» Exercise prompt:
Your job with the data below is to output exactly the lines from the one holding "assert (Hret : forall" down to the one holding "flw ((mret rc", both included, and no others.

Source records: Begin

Lemma chunks_code sp p n c x csr w :
  xget x 2 = sp -> xget x 8 = p -> xget x 9 = 0 -> xget x 22 = p + 512 -> stack_ok priv 0 sp ->
  DRAM_BASE <= sp -> sp + 128 < 2 ^ 64 -> (forall i, 0 <= i < 128 -> priv (sp + i)) ->
  DRAM_BASE <= p -> p + 512 < 2 ^ 64 -> (forall i, 0 <= i < 512 -> ~ priv (p + i)) ->
  (forall i, 0 <= i < 128 -> priv (ff_buf + i)) ->
  ff_full c -> slot w sp (replicate 128 255) -> agree priv c w ->
  flw (iter chunk_body (p, 512, 0) n c) (Hart 0x106ee x csr w)
    (fun r c' h' => exists x' w', h' = Hart 0x1071e x' csr w' /\ kept priv sp w w'
       /\ fst r = p + 512 /\ 0 <= snd r < 2 ^ 16 /\ xget x' 8 = p + 512 /\ xget x' 9 = snd r
       /\ forall q, callee_saved q = true -> q <> 8 -> q <> 9 -> q <> 21 -> q <> 23 -> xget x' q = xget x q).
Proof.
  intros H2 H8 H9 H22 Hst Hsp Hsp' Hps Hp Hp' Hpub Hff Hfull Hslot Hag. unfold DRAM_BASE in *.
  eapply (follows_iter _ _ (fun '(p', m, crc) c' h' => exists x' w', h' = Hart 0x106ee x' csr w' /\ agree priv c' w'
    /\ ff_full c' /\ kept priv sp w w' /\ p' + m = p + 512 /\ 64 <= m <= 512 /\ m mod 64 = 0 /\ 0 <= crc < 2 ^ 16
    /\ xget x' 8 = p' /\ xget x' 9 = crc
    /\ forall q, callee_saved q = true -> q <> 8 -> q <> 9 -> q <> 21 -> q <> 23 -> xget x' q = xget x q)).
  { intros [[p' m] crc] c' h' (x' & w' & -> & Ha' & _). exact Ha'. }
  2: { eexists _, _. split_and!; done. }
  intros n' [[p' m] crc] c' h' (x' & w' & -> & Ha' & Hfull' & Hk' & Epm & Hm & Hm64 & Hcrc & H8' & H9' & Hx').
  unfold chunk_body. cbv zeta. run. run. run. run. apply follows_bind.
  eapply (follows_keep _ _ ff_full); [apply (keeps_spi_write_bytes (A := fun k => ~ in_range ff_buf 128 k)) | exact Hfull' |].
  { intros i Hi Hr. apply (Hpub (p' + i - p)); [lia|]. replace (p + (p' + i - p)) with (ff_buf + (p' + i - ff_buf)) by lia.
    apply Hff. unfold in_range in Hr. lia. }
  call (spi_write_bytes_code priv sp ff_buf 64 p'); [done | unfold DRAM_BASE; lia | lia | unfold DRAM_BASE; lia | lia | | | ].
  { intros i Hi. replace (p' + i) with (p + (p' + i - p)) by lia. apply Hpub. lia. }
  { split_and!; [done..|]. intros i v Hi Hv. rewrite (Hfull' i ltac:(lia)) in Hv. injection Hv as <-. split; [|done].
    assert (Hs : slot w' sp (replicate 128 255)) by (eapply slot_kept; [exact Hk' | exact Hslot | lia |];
      rewrite length_replicate; intros k Hk2; replace k with (sp + (k - sp)) by lia; apply Hps; lia).
    replace i with (Z.of_nat (Z.to_nat i)) by lia. eapply read_bytes_lookup; [exact Hs|]. apply lookup_replicate_2. lia. }
  back r Hr. intros Hf2. run. run. apply follows_bind.
  eapply follows_mono; [eapply (crc_loop_code p' crc)|].
  { unfold DRAM_BASE; lia. } { lia. }
  { intros i Hi. replace (p' + i) with (p + (p' + i - p)) by lia. apply Hpub. lia. }
  { by xgets. } { by xgets. } { lia. } { by xgets. } { by xgets. } { done. }
  intros crc2 c2 h2 _ (x2 & -> & -> & H9'' & Hc2 & Hx2).
  run. run; [reflexivity|]. rewrite Z.gtb_ltb. destruct (Z.ltb_spec 0 (m - 64)).
  - replace (holds_cond Bne _ _) with true by (symmetry; apply negb_true_iff, Z.eqb_neq; lia). pcs.
    apply follows_ret; [done|]. eexists _, _.
    split_and!; [reflexivity | done | done | keeps_tac | lia | divlia | lia | divlia | lia | lia | by xgets; u64s | by xgets |].
    intros q Hq; intros; saved_at q Hq.
  - replace (holds_cond Bne _ _) with false by (symmetry; apply negb_false_iff, Z.eqb_eq; lia). pcs.
    apply follows_ret; [done|]. eexists _, _.
    split_and!; [reflexivity | keeps_tac | cbn; lia | cbn; lia | cbn; lia | xgets; u64s; lia | by xgets |].
    intros q Hq; intros; saved_at q Hq.
Qed.
Lemma blocks_code sp dst size n c x csr w :
  xget x 2 = sp -> xget x 21 = dst -> xget x 18 = size -> xget x 19 = 254 -> xget x 20 = 1000 -> stack_ok priv 80 sp ->
  DRAM_BASE <= sp -> sp + 128 < 2 ^ 64 -> (forall i, 0 <= i < 128 -> priv (sp + i)) ->
  DRAM_BASE <= dst -> dst + 512 * Z.max 1 size < 2 ^ 64 -> 0 <= size < 2 ^ 32 ->
  (forall i, 0 <= i < 512 * Z.max 1 size -> ~ priv (dst + i)) ->
  (forall i, 0 <= i < 128 -> priv (ff_buf + i)) ->
  ff_full c -> slot w sp (replicate 128 255) -> agree priv c w ->
  flw (iter block_body (dst, size) n c) (Hart 0x106de x csr w)
    (fun rc c' h' => exists x' w', h' = Hart 0x10756 x' csr w' /\ kept priv sp w w' /\ xget x' 8 = u64 rc /\ -2 <= rc <= 0
       /\ forall q, callee_saved q = true -> q <> 8 -> q <> 9 -> q <> 18 -> q <> 21 -> q <> 22 -> q <> 23 -> xget x' q = xget x q).
Proof.
  intros H2 H21 H18 H19 H20 Hst Hsp Hsp' Hps Hdst Hend Hsize Hpub Hff Hfull Hslot Hag. unfold DRAM_BASE in *.
  eapply (follows_iter _ _ (fun '(p, i) c' h' => exists x' w', h' = Hart 0x106de x' csr w' /\ agree priv c' w'
    /\ ff_full c' /\ kept priv sp w w' /\ dst <= p /\ p + 512 * Z.max 1 i <= dst + 512 * Z.max 1 size /\ 0 <= i < 2 ^ 32
    /\ xget x' 21 = p /\ xget x' 18 = i
    /\ forall q, callee_saved q = true -> q <> 8 -> q <> 9 -> q <> 18 -> q <> 21 -> q <> 22 -> q <> 23 -> xget x' q = xget x q)).
  { intros [p i] c' h' (x' & w' & -> & Ha' & _). exact Ha'. }
  2: { eexists _, _. split_and!; first [done | lia]. }
  intros n' [p i] c' h' (x' & w' & -> & Ha' & Hfull' & Hk' & Hp & Hpi & Hi & H21' & H18' & Hx').
  unfold block_body. apply follows_bind.
  eapply (follows_wait_while _ _ (fun c' h' => exists x2 w2, h' = Hart 0x106de x2 csr w2 /\ agree priv c' w2
    /\ ff_full c' /\ kept priv sp w' w2 /\ forall q, callee_saved q = true -> xget x2 q = xget x' q)).
  { intros c2 h2 (x2 & w2 & -> & Ha2 & _). exact Ha2. }
  2: { eexists _, _. split_and!; try done. }
  intros n2 c2 h2 (x2 & w2 & -> & Ha2 & Hf2 & Hk2 & Hx2).
  run. apply follows_bind. eapply (follows_keep _ _ ff_full); [apply (keeps_sd_dummy (A := fun k => ~ in_range ff_buf 128 k)) | exact Hf2 |].
  call (sd_dummy_code priv). back r Hr. intros Hf3. destruct Hr as [Hr Br]. unfold is_byte in Br.
  run; [reflexivity|]. change (holds_cond Bne r 254) with (negb (r =? SD_DATA_TOKEN)).
  apply follows_ret; [done|]. destruct (negb (r =? SD_DATA_TOKEN)).
  { eexists _, _. split_and!; [reflexivity | done | done | keeps_tac | saved]. }
  pcs. run. run. run. apply follows_bind.
  assert (Hpub' : forall j, 0 <= j < 512 -> ~ priv (p + j)).
  { intros j Hj. replace (p + j) with (dst + (p + j - dst)) by lia. apply Hpub. lia. }
  eapply (follows_keep _ _ ff_full).
  { eapply safe_mono; [apply (safe_chunks (A := fun k => ~ in_range ff_buf 128 k))|done].
    intros j Hj Hr2. apply (Hpub' j Hj). replace (p + j) with (ff_buf + (p + j - ff_buf)) by lia.
    apply Hff. unfold in_range in Hr2. lia. }
  { exact Hf3. }
  eapply follows_mono; [eapply (chunks_code sp p)|].
  { by xgets. } { xgets; by u64s. } { by xgets. } { xgets. by u64s. } { eapply stack_le; [exact Hst | lia]. }
  { done. } { done. } { done. } { unfold DRAM_BASE; lia. } { lia. } { done. } { done. } { done. }
  { eapply (slot_kept _ sp); [| exact Hslot | lia |].
    - keeps_tac.
    - rewrite length_replicate; intros k Hk3; replace k with (sp + (k - sp)) by lia; apply Hps; lia. }
  { done. }
  intros [p4 crc] c4 h4 Ha4 (x4 & w4 & -> & Hk4 & E4 & Hc4 & H84 & H94 & Hx4) Hf4. cbn [fst snd] in *. subst p4.
  cbn [h_w] in Ha4. cbn zeta iota beta.
  run. apply follows_bind. eapply (follows_keep _ _ ff_full); [apply (keeps_sd_dummy (A := fun k => ~ in_range ff_buf 128 k)) | exact Hf4 |].
  call (sd_dummy_code priv). back hi Hhi. intros Hf5. destruct Hhi as [Hhi Bhi]. unfold is_byte in Bhi.
  assert (Bs : 0 <= Z.shiftl hi 8 < 2 ^ 16) by (rewrite Z.shiftl_mul_pow2 by lia; lia).
  run. run_as (Z.shiftl hi 8). { rewrite sextw_small by lia. apply u64_small. lia. }
  run. run_as (u16 (Z.shiftl hi 8)). { by rewrite (shifts_low 16) by lia. }
  set (hi8 := u16 (Z.shiftl hi 8)). assert (Bh : 0 <= hi8 < 2 ^ 16) by (apply Z.mod_pos_bound; lia).
  run. apply follows_bind. eapply (follows_keep _ _ ff_full); [apply (keeps_sd_dummy (A := fun k => ~ in_range ff_buf 128 k)) | exact Hf5 |].
  call (sd_dummy_code priv). back lo Hlo. intros Hf6. destruct Hlo as [Hlo Blo]. unfold is_byte in Blo.
  run. run. run_as (u16 (Z.lor hi8 lo)). { rewrite (shifts_low 16), u64_mod by lia. done. }
  assert (Be : 0 <= u16 (Z.lor hi8 lo) < 2 ^ 16) by (apply Z.mod_pos_bound; lia).
  revert Be. generalize (u16 (Z.lor hi8 lo)) as crc_exp. intros crc_exp Be.
  run.
  run; [reflexivity|].
  change (holds_cond Bne crc_exp crc) with (negb (crc_exp =? crc)). rewrite (Z.eqb_sym crc_exp).
  destruct (crc =? crc_exp); cbn [negb]; pcs.
  2: { run. run. apply follows_ret; [done|]. eexists _, _. split_and!; [reflexivity | keeps_tac | by xgets | done | done |].
       intros q Hq; intros; saved_at q Hq. }
  run_as (i mod 1000).
  { change (1000 =? 0) with false. cbv iota. change (s64 1000) with 1000. rewrite s64_small, Z.rem_mod_nonneg by lia.
    apply u64_small. divlia. }
  assert (Bm : 0 <= i mod 1000 < 1000) by (apply Z.mod_pos_bound; lia). revert Bm. generalize (i mod 1000) as m. intros m Bm.
  run; [reflexivity|]. change (holds_cond Bne m 0) with (negb (m =? 0)).
  lazymatch goal with |- follows _ _ _ (Hart _ ?X _ ?W) _ =>
    apply follows_bind, (follows_mono _ _ _ _ (fun _ c' h' => exists x' w', h' = Hart 0x1074e x' csr w'
      /\ ff_full c' /\ kept priv sp W w' /\ forall q, callee_saved q = true -> xget x' q = xget X q)) end.
  { destruct (m =? 0); cbn [negb]; pcs.
    - run. run. run. eapply (follows_keep _ _ ff_full); [apply (keeps_print_uart (A := fun k => ~ in_range ff_buf 128 k)) | exact Hf6 |].
      call (print_uart_code priv "."). back_void. intros Hf7. eexists _, _. split_and!; [reflexivity | done | keeps_tac | saved].
    - apply follows_ret; [done|]. eexists _, _. split_and!; [reflexivity | done | keeps_tac | done]. }
  intros [] c7 h7 Ha7 (x7 & w7 & -> & Hf7 & Hk7 & Hx7).
  tidy Ha7. run_as (u64 (i - 1)). { change 18446744073709551615 with (u64 (-1)). by rewrite u64_add_r. }
  run; [cbn [holds_cond]; rewrite s64_id by lia; reflexivity|]. change (s64 0) with 0. rewrite Z.gtb_ltb.
  destruct (Z.ltb_spec 0 (i - 1)); pcs.
  - apply follows_ret; [done|]. eexists _, _.
    split_and!; [reflexivity | done | done | keeps_tac | lia | lia | lia | lia | xgets; by u64s | xgets; by u64s |].
    intros q Hq; intros; saved_at q Hq.
  - run. apply follows_ret; [done|]. eexists _, _. split_and!; [reflexivity | keeps_tac | by xgets | done | done |].
    intros q Hq; intros; saved_at q Hq.
Qed.
Lemma sd_copy_code dst lba size :
  DRAM_BASE <= dst -> dst + 512 * Z.max 1 size < 2 ^ 64 -> 0 <= size < 2 ^ 32 ->
  (forall i, 0 <= i < 512 * Z.max 1 size -> ~ priv (dst + i)) ->
  (forall i, 0 <= i < 128 -> priv (ff_buf + i)) ->
  routine64 0x10668 320
    (fun g _ _ => g 2 mod 16 = 0 /\ g 10 = dst /\ u32 (g 11) = u32 lba /\ u32 (g 12) = size)
    (sd_copy (D := D) dst lba size) (fun r g => g 10 = u64 r /\ -2 <= r <= 0).
Proof.
  intros Hdst Hend Hsize Hpub Hff. enter n c x csr w Hpre Hra Hst Hag.
  destruct Hpre as (Hal & H10 & H11 & H12). unfold sd_copy. unfold DRAM_BASE in *.
  do 17 run. apply follows_bind.
  destruct (fill_ff (below 128) n c) as (c1 & -> & Hd1 & Ht1 & Ho1 & Hi1).
  apply (memset_code _ c1 (xget x 2 + -208) 0x10692); [xgets; by u64s | by xgets | by xgets | by xgets | done | divlia
    | unfold DRAM_BASE; lia | lia | intros k Hk; apply (proj2 Hst); lia | |].
  { eapply agree_private; [agrees | done | done |]. intros a Ha. apply Ho1. intros j Hj%elem_of_seqZ ->.
    apply Ha, Hff. lia. }
  intros x1 w1 Hx1 Ha1 Hs1 Hk1. apply follows_done; [done|].
  assert (Hfull : ff_full c1) by (intros j Hj; apply Hi1, elem_of_seqZ; lia).
  replace (xget x 2 + -208 + 128) with (xget x 2 + -80) in Hk1 by lia.
  eapply (read_crc_code _ lba); [xgets; by u64s|]. intros x2 Hx2 H12'.
  assert (Hret : forall n5 c5 x5 w5 rc, agree priv c5 w5 -> kept priv (xget x 2 + -208) w1 w5 ->
    (forall q, callee_saved q = true -> q <> 8 -> q <> 9 -> q <> 18 -> q <> 19 -> q <> 20 -> q <> 21 -> q <> 22 -> q <> 23 ->
       xget x5 q = xget x1 q) -> xget x5 2 = xget x 2 + -208 -> xget x5 8 = u64 rc -> -2 <= rc <= 0 ->
    flw ((mret rc : M D Z) n5 c5) (Hart 0x10794 x5 csr w5) (fun a _ h' =>
      returned priv (Hart 0x10668 x csr w) h' /\ xget (h_x h') 10 = u64 a /\ -2 <= a <= 0)).
  { intros n5 c5 x5 w5 rc Ha5 Hk5 Hx5 H25 H85 Brc. apply follows_then, follows_ret; [done|].
    run_pop. run. run_pop. run_pop. run_pop. run_pop. run_pop. run_pop. run_pop. run_pop. run. run. leave. }
  run. run. run. apply follows_bind.
  eapply (follows_keep _ _ ff_full); [apply (keeps_sd_cmd (A := fun k => ~ in_range ff_buf 128 k)) | exact Hfull |].
  call (sd_cmd_code priv 18 lba (read_cmd_crc lba)). { done. } { done. }
  back r Hr. intros Hf3. destruct Hr as [Hr Br].
  run; [reflexivity|]. change (holds_cond Bne r 0) with (negb (r =? 0)). destruct (r =? 0); cbn [negb]; pcs.
  - run_as size.
    { rewrite (shifts_low 32) by lia. exact H12. }
    run. run. apply follows_bind. eapply follows_mono; [eapply (blocks_code (xget x 2 + -208) dst size)|].
    { xgets; by u64s. } { xgets; by u64s. } { xgets; by u64s. } { by xgets. } { by xgets. } { eapply stack_sub; [exact Hst | lia | lia]. }
    { unfold DRAM_BASE; lia. } { lia. } { intros k Hk'; apply (proj2 Hst); lia. } { done. } { done. } { done. } { done. } { done. }
    { done. } { eapply slot_kept; [exact Hk | exact Hs1 | lia |].
      rewrite length_replicate; intros k Hk'; apply (proj2 Hst); lia. }
    { done. }
    intros rc c4 h4 Ha4 (x4 & w4 & -> & Hk4 & H84 & Hrc & Hx4).
    tidy Ha4. run. run. run. run. apply follows_bind. call (sd_cmd_code priv 12 0 1); [done | done|]. back r5 Hr5.
    run. apply follows_bind. call (sd_dummy_code priv). back r6 Hr6. run.
    apply Hret; [done | keeps_tac | intros q Hq; intros; saved_at q Hq | xgets; by u64s | xgets; by u64s | done].
  - change (below 8) with [0; 1; 2; 3; 4; 5; 6; 7]. apply follows_bind.
    do 8 (apply follows_bind; run; apply follows_bind; call (sd_dummy_code priv);
      let r' := fresh "r" in let Hr' := fresh "Hr" in back r' Hr'; clear r' Hr'; apply follows_then, follows_ret; [done|];
      apply follows_done; [done|]).
    apply follows_ret; [done|]. run. run. run. apply follows_bind.
    call (print_uart_code priv ("could not read SD block" +:+ crlf)). back_void.
    run. apply Hret; [done | keeps_tac | intros q Hq; intros; saved_at q Hq | xgets; by u64s | xgets; by u64s | done].
Qed.
End copy.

Source records: End

» Answer to the exercise:
  assert (Hret : forall n5 c5 x5 w5 rc, agree priv c5 w5 -> kept priv (xget x 2 + -208) w1 w5 ->
    (forall q, callee_saved q = true -> q <> 8 -> q <> 9 -> q <> 18 -> q <> 19 -> q <> 20 -> q <> 21 -> q <> 22 -> q <> 23 ->
       xget x5 q = xget x1 q) -> xget x5 2 = xget x 2 + -208 -> xget x5 8 = u64 rc -> -2 <= rc <= 0 ->
    flw ((mret rc : M D Z) n5 c5) (Hart 0x10794 x5 csr w5) (fun a _ h' =>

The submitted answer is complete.